In his post Tukey, Design Thinking, and Better Questions, Roger Peng points to the importance of asking better questions as a data scientist.
The best neural networks, probabilistic and gradient boosted models are worthless, if you are working on the wrong problem.
But in data science the problem should always be clear, right? Quite the opposite. Let’s consider the following scenario:
A port needs you to predict how the water levels rise when the tide rolls in, to ensure that the planned loading dock won’t get flodded. You get access to a ton of data on the water level during peak flood. You add more data on the daily weather, day of the year and number of ships in the port, and use these as your features. You regress the current water-level on yesterdays water-level and these additional data. The model turns out great! It predicts the water levels very precisely in your test data. You are veryconfident in your results.
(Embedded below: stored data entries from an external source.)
(* ===== verification/ScannerRoot.v ===== *)
(** * The bounded result reader as a whole

    The abstract contract of [iperf_read_bounded_results]: a frame is an object
    whose members are split into the core document and the optional server
    output.  [root] is shown to accept only such frames and to build exactly the
    core document and output that the contract names, within its limits. *)

From S2P Require Import Prelude Bytes JsonGrammar CJson BoundedOutput ScannerSpec.
Import Scanner.
Local Open Scope c_scope.
#[local] Opaque IPERF_OUTPUT_MAX_BYTES IPERF_RESULT_CORE_MAX_BYTES
  IPERF_RESULT_CORE_MAX_VALUES IPERF_RESULT_MAX_VALUES.

(** ** The contract *)

(** A member of the root object: the bytes of its decoded key, its value on the
    wire and in compact form. *)
Record root_entry := mk_member { m_key : list Z; m_text : list Z; m_compact : list Z }.

Definition is_json (m : root_entry) : bool := strcaseeq (m_key m) key_json.
Definition is_text (m : root_entry) : bool := strcaseeq (m_key m) key_text.
Definition is_core (m : root_entry) : bool := negb (is_json m || is_text m).

(** The text of one member, between commas. *)
Inductive jmember : list Z -> root_entry -> Prop :=
| jmember_intro w1 k w2 w3 v w4 vs e :
    blanks w1 -> blanks w2 -> blanks w3 -> blanks w4 ->
    jstr k vs -> Forall (fun v => v <> 0) vs -> zlen (concat (utf8_encode <$> vs)) <= 127 ->
    jval 64 v e ->
    jmember (w1 ++ k ++ w2 ++ c_colon :: w3 ++ v ++ w4) (mk_member (concat (utf8_encode <$> vs)) v e).

Inductive jmembers : list Z -> list root_entry -> Prop :=
| jmembers_one c m : jmember c m -> jmembers c [m]
| jmembers_more c m cs ms : jmember c m -> jmembers cs ms -> jmembers (c ++ c_comma :: cs) (m :: ms).

(** No two members have the same key among those the filter interprets. *)
Definition unique_members (ms : list root_entry) : Prop :=
  forall u, u ∈ unique_keys -> (length (filter (fun m => strcaseeq (m_key m) u = true) ms) <= 1)%nat.

Inductive jframe : list Z -> list root_entry -> Prop :=
| jframe_empty w1 w2 w3 :
    blanks w1 -> blanks w2 -> blanks w3 -> jframe (w1 ++ c_lbrace :: w2 ++ c_rbrace :: w3) []
| jframe_members w1 cs ms w2 :
    blanks w1 -> jmembers cs ms -> blanks w2 -> unique_members ms ->
    jframe (w1 ++ c_lbrace :: cs ++ c_rbrace :: w2) ms.

(** The core document. *)
Definition quote_key (k : list Z) : list Z := c_quote :: concat (escape_key_byte <$> cstr k) ++ [c_quote; c_colon].

Definition core_item (m : root_entry) : list Z := quote_key (m_key m) ++ m_compact m.

Fixpoint join (l : list (list Z)) : list Z :=
  match l with
  | [] => []
  | [x] => x
  | x :: l => x ++ c_comma :: join l
  end.

Definition core_items (ms : list root_entry) : list Z := join (core_item <$> filter (fun m => is_core m = true) ms).
Definition core_doc (ms : list root_entry) : list Z := c_lbrace :: core_items ms ++ [c_rbrace].

(** The optional output: JSON takes precedence over text. *)
Definition fresh (f : iperf_output_format) (lim : Z) : iperf_server_output :=
  mk_output (Some (mk_cbuf (lim + 1) [])) 0 0 IPERF_OUTPUT_COMPLETE f IPERF_OUTPUT_REASON_NONE 1.

Definition invalid_type (f : iperf_output_format) : iperf_server_output :=
  mk_output None 0 0 IPERF_OUTPUT_INVALID f IPERF_OUTPUT_INVALID_DATA 0.

Definition json_output (lim : Z) (m : root_entry) (o : iperf_server_output) : Prop :=
  if decide (head (m_text m) = Some c_lbrace)
  then json_grows lim (m_compact m) (fresh IPERF_OUTPUT_JSON lim) o
  else o = invalid_type IPERF_OUTPUT_JSON.

Definition text_output (lim : Z) (m : root_entry) (o : iperf_server_output) : Prop :=
  if decide (head (m_text m) = Some c_quote)
  then exists vs, jstr (m_text m) vs /\ o = deliver lim vs (fresh IPERF_OUTPUT_TEXT lim)
  else o = invalid_type IPERF_OUTPUT_TEXT.

Definition frame_output (lim : Z) (ms : list root_entry) (o0 o : iperf_server_output) : Prop :=
  match List.find is_json ms with
  | Some m => json_output lim m o
  | None =>
      match List.find is_text ms with
      | Some m => text_output lim m o
      | None => o = o0
      end
  end.

(** ** Facts about the contract *)

Lemma join_snoc l x : join (l ++ [x]) = if decide (l = []) then x else join l ++ c_comma :: x.
Proof.
  induction l as [|y l IH]; [done|]. rewrite decide_False by done.
  destruct l as [|z l]; [done|]. rewrite decide_False in IH by done.
  change ((y :: z :: l) ++ [x]) with (y :: ((z :: l) ++ [x])).
  transitivity (y ++ c_comma :: join ((z :: l) ++ [x])); [done|]. rewrite IH. simpl.
  by rewrite <- app_assoc.
Qed.

Definition core_count (ms : list root_entry) : Z := zlen (filter (fun m => is_core m = true) ms).

Lemma core_items_snoc ms m :
  core_items (ms ++ [m]) =
  if is_core m then core_items ms ++ (if core_count ms =? 0 then [] else [c_comma]) ++ core_item m
  else core_items ms.
Proof.
  unfold core_items, core_count. rewrite filter_app, fmap_app. unfold filter at 2, list_filter at 2.
  destruct (is_core m) eqn:E; simpl; [rewrite join_snoc|by rewrite app_nil_r].
  destruct (filter (fun m => is_core m = true) ms) as [|x l]; [done|]. rewrite decide_False by done.
  destruct (Z.eqb_spec (zlen (x :: l)) 0) as [H|]; [|done].
  rewrite zlen_cons in H. pose proof (zlen_nonneg l). lia.
Qed.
Within the first week after construction the new loading dock gets flooded. Your model’s prediction was way off – Where did it go wrong?
The theme of the post gives away what the answer to this riddle might be: Somehow, this is about the question you did (or did not) ask yourself when working on this project.
In fact, it is about a buried question. 🍃
While we often treat our models as separate entities, they always go together with a question. The tricky part? Models still give an answer to their associated question, even though you might not be aware of their question.
Problems arise when your own and your model’s questions do not align. You take a correct answer to a different question as the (most likely wrong) answer to your question.
In the scenario above, we try to predict if the water-level will rise above the harbour wall and flood the loading dock. An associated question could be: “How likely is it, that the water will rise higher than the harbour wall next week?”.
However, our model answers a different question, namely: “What is our best guess for next week’s water-level?”.
These questions sound similar. But, the former asks about an extreme event (water rising so high, that it floods the loading dock), while our model answers a question about a “typical” water-level on a day like tomorrow.
Our true question, and the question our model answers are not aligned. No matter how precise we are, we are shooting at the wrong target. Asking the correct (or at least a better) question is crucial.
Where do you need to ask better questions? Which questions are buried in your work?